(Collection entries)
Definition bind {A B} (m : M A) (f : A -> M B) : M B := fun σ =>
  let o := m σ in
  match ret o with
  | Val a =>
      let o' := f a (final o) in
      mkOutcome (ret o') (final o') (calls o ++ calls o')
  | Panic p => mkOutcome (Panic p) (final o) (calls o)
  end.

#[global] Instance M_ret : MRet M := @mreturn.
#[global] Instance M_bind : MBind M := fun A B f m => bind m f.

(** The store with the struct at [self] replaced, and with the engine at
    [fw] replaced. *)
Definition setRoute (self : loc) (r : Route) (σ : World) : World :=
  mkWorld (<[self := r]> (routes σ)) (routers σ) (engines σ) (app σ).

Definition setEngine (fw : loc) (e : Engine) (σ : World) : World :=
  mkWorld (routes σ) (routers σ) (<[fw := e]> (engines σ)) (app σ).

(** [*self] for a [*Route]. *)
Definition loadRoute (self : loc) : M Route := fun σ =>
  match routes σ !! self with
  | Some r => mkOutcome (Val r) σ []
  | None => mkOutcome (Panic NilPointer) σ []
  end.

(** A field assignment [self.f = v]: the struct at [self] is replaced by
    [upd] of it. *)
Definition storeRoute (self : loc) (upd : Route -> Route) : M unit := fun σ =>
  match routes σ !! self with
  | Some r => mkOutcome (Val tt) (setRoute self (upd r) σ) []
  | None => mkOutcome (Panic NilPointer) σ []
  end.

(** [*p] for a [*Router]. *)
Definition loadRouter (p : loc) : M Router := fun σ =>
  match routers σ !! p with
  | Some rt => mkOutcome (Val rt) σ []
  | None => mkOutcome (Panic NilPointer) σ []
  end.

(** [fw.NewRoute(m, p, h)] on the adapter at address [fw]: a nil interface
    panics before any call is made; otherwise the call is logged and the
    engine is updated, also when the adapter panics. *)
Definition callNewRoute (fw : loc) (m p : string) (h : handler)
  : M (option Handle) := fun σ =>
  match engines σ !! fw with
  | None => mkOutcome (Panic NilInterface) σ []
  | Some e =>
      let '(e', v) := fwNewRoute m p h e in
      mkOutcome (fromCallee v) (setEngine fw e' σ) [CallNewRoute fw m p h]
  end.

(** [fr.RouteVars(r)] on an interface value. *)
Definition callRouteVars (fr : option Handle) (r : Request)
  : M (gmap string string) := fun σ =>
  match fr with
  | None => mkOutcome (Panic NilInterface) σ []
  | Some h => mkOutcome (fromCallee (fwRouteVars h r)) σ [CallRouteVars h r]
  end.

(** The bodies of the application's controller functions: a function
    value [fn] applied to a context runs on the whole store and may
    panic. *)
Variable applyFn : Fn -> RequestContext -> World -> World * value unit.

(** [fn(ctx)] on a function value. *)
Definition callControllerFn (fn : option Fn) (ctx : RequestContext)
  : M unit := fun σ =>
  match fn with
  | None => mkOutcome (Panic NilFunc) σ []
  | Some f =>
      let '(σ', v) := applyFn f ctx σ in
      mkOutcome (fromCallee v) σ' [CallControllerFn f ctx]
  end.

(** ** route.go *)

(** route.go:15-17 *)
Definition ControllerFn (self : loc) : M (option Fn) :=
  r ← loadRoute self;
  mret (controllerFn r).

(** route.go:19-21 *)
Definition FullPath (self : loc) : M string :=
  r ← loadRoute self;
  mret (fullPath r).

(** route.go:23-25 *)
Definition Method (self : loc) : M string :=
  r ← loadRoute self;
  mret (method r).

(** route.go:27-29 *)
Definition Path (self : loc) : M string :=
  r ← loadRoute self;
  mret (path r).

(** route.go:31-33 *)
Definition RouteVars (self : loc) (r : Request) : M (gmap string string) :=
  rt ← loadRoute self;
  callRouteVars (fwRoute rt) r.

Definition withControllerFn (fn : option Fn) (r : Route) : Route :=
  mkRoute (fwRoute r) (router r) (method r) (path r) (fullPath r)
    (defaultStatus r) fn.

Definition withDefaultStatus (status : Z) (r : Route) : Route :=
  mkRoute (fwRoute r) (router r) (method r) (path r) (fullPath r)
    status (controllerFn r).

Definition withFwRoute (fr : option Handle) (r : Route) : Route :=
  mkRoute fr (router r) (method r) (path r) (fullPath r)
    (defaultStatus r) (controllerFn r).

(** route.go:35-38; returns [self]. *)
Definition SetControllerFn (self : loc) (fn : option Fn) : M loc :=
  storeRoute self (withControllerFn fn);;
  mret self.

(** route.go:40-43; returns [self]. *)
Definition SetDefaultStatus (self : loc) (status : Z) : M loc :=
  storeRoute self (withDefaultStatus status);;
  mret self.

(** route.go:45-62; returns [self]. *)
Definition register (self : loc) (fn : option Fn) : M loc :=
  r ← loadRoute self;
  (if decide (defaultStatus r = 0) then
     if decide (method r = "POST") then
       storeRoute self (withDefaultStatus 201)
     else
       storeRoute self (withDefaultStatus 200)
   else mret tt);;
  storeRoute self (withControllerFn fn);;
  r ← loadRoute self;
  rt ← loadRouter (router r);
  fr ← callNewRoute (fwRouter rt) (method r) (path r) (HandleRequestOf self);
  storeRoute self (withFwRoute fr);;
  mret self.

(** route.go:65-69, the first statement of [handleRequest]. *)
Definition handleRequestContext (self : loc) (w : Writer) (r : Request)
  : M RequestContext :=
  rt ← loadRoute self;
  mret (newContextForRequest (newResponseWriter w (defaultStatus rt)) r self).

(** route.go:64-71 *)
Definition handleRequest (self : loc) (w : Writer) (r : Request) : M unit :=
  ctx ← handleRequestContext self w r;
  rt ← loadRoute self;
  callControllerFn (controllerFn rt) ctx.

(** What the engine does with a stored handler on a matching request. *)
Definition dispatch (h : handler) (w : Writer) (r : Request) : M unit :=
  match h with
  | HandleRequestOf self => handleRequest self w r
  end.

(** ** Sequences of the operations that change a [Route] *)

Inductive op : Type :=
| OpSetControllerFn (fn : option Fn)
| OpSetDefaultStatus (status : Z)
| OpRegister (fn : option Fn).

Definition runOp (self : loc) (o : op) : M loc :=
  match o with
  | OpSetControllerFn fn => SetControllerFn self fn
  | OpSetDefaultStatus status => SetDefaultStatus self status
  | OpRegister fn => register self fn
  end.

(** The operations are run one after the other on the store the previous
    one left, also when that one panicked (a recovered panic leaves the
    assignments made before it in place). *)
Fixpoint runOps (self : loc) (os : list op) (σ : World) : World :=
  match os with
  | [] => σ
  | o :: os' => runOps self os' (final (runOp self o σ))
  end.

Definition isRegister (o : op) : bool :=
  match o with
  | OpRegister _ => true
  | _ => false
  end.

Definition setsStatusZero (o : op) : bool :=
  match o with
  | OpSetDefaultStatus status => bool_decide (status = 0)
  | _ => false
  end.

Definition suppliesFn (o : op) : option (option Fn) :=
  match o with
  | OpSetControllerFn fn => Some fn
  | OpRegister fn => Some fn
  | OpSetDefaultStatus _ => None
  end.



(** The field [defaultStatus] of the route at [self], if there is one. *)
Definition statusAt (self : loc) (σ : World) : option Z :=
  defaultStatus <$> routes σ !! self.

(** The method-based default of [register]. *)
Definition methodDefault (m : string) : Z :=
  if decide (m = "POST") then 201 else 200.

(** The struct [register] has written at [self] when it reaches the call
    of [NewRoute]: status resolved, handler stored. *)
Definition resolved (r : Route) : Route :=
  if decide (defaultStatus r = 0)
  then withDefaultStatus (methodDefault (method r)) r
  else r.

Definition prepared (fn : option Fn) (r : Route) : Route :=
  withControllerFn fn (resolved r).

End Controller.

Arguments mkOutcome {host A} ret final calls.
Arguments ret {host A} o.
Arguments final {host A} o.
Arguments calls {host A} o.

(** ** A small instance: an engine that keeps a routing table

    The engine appends every registration to its table and refuses an
    empty pattern; a handle is the registered pattern; a request is the
    list of its path variables.  Controller [n] writes the status it was
    given in the application's journal. *)

Module Demo.

Definition table := list (string * string * handler).

Definition request := list (string * string).

Definition journal := list (nat * Z).

#[export] Instance demoHost : Host := {
  Fn := nat;
  Handle := string;
  Engine := table;
  Writer := unit;
  Request := request;
  AppState := journal
}.

#[export] Instance demoRouter : FrameworkRouter := {
  fwNewRoute m p h e :=
    if decide (p = "") then (e, Panic InCallee)
    else (e ++ [(m, p, h)], Val (Some p))
}.

#[export] Instance demoRoute : FrameworkRoute := {
  fwRouteVars fr r := Val (list_to_map r)
}.

Definition applyFn (f : Fn) (ctx : RequestContext) (σ : World)
  : World * value unit :=
  (mkWorld (routes σ) (routers σ) (engines σ)
     ((f, rwStatus (ctxWriter ctx)) :: app σ),
   Val tt).

Definition blank (m p : string) : Route :=
  mkRoute None 0%nat m p p 0 None.

(** Controller [n] as a value of type [ControllerFn]. *)
Definition ctl (n : nat) : option Fn := Some n.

▶ What you have to do
Across the entries, how many lines include the string "made"? The answer should be only a number.

▶ Expected output
2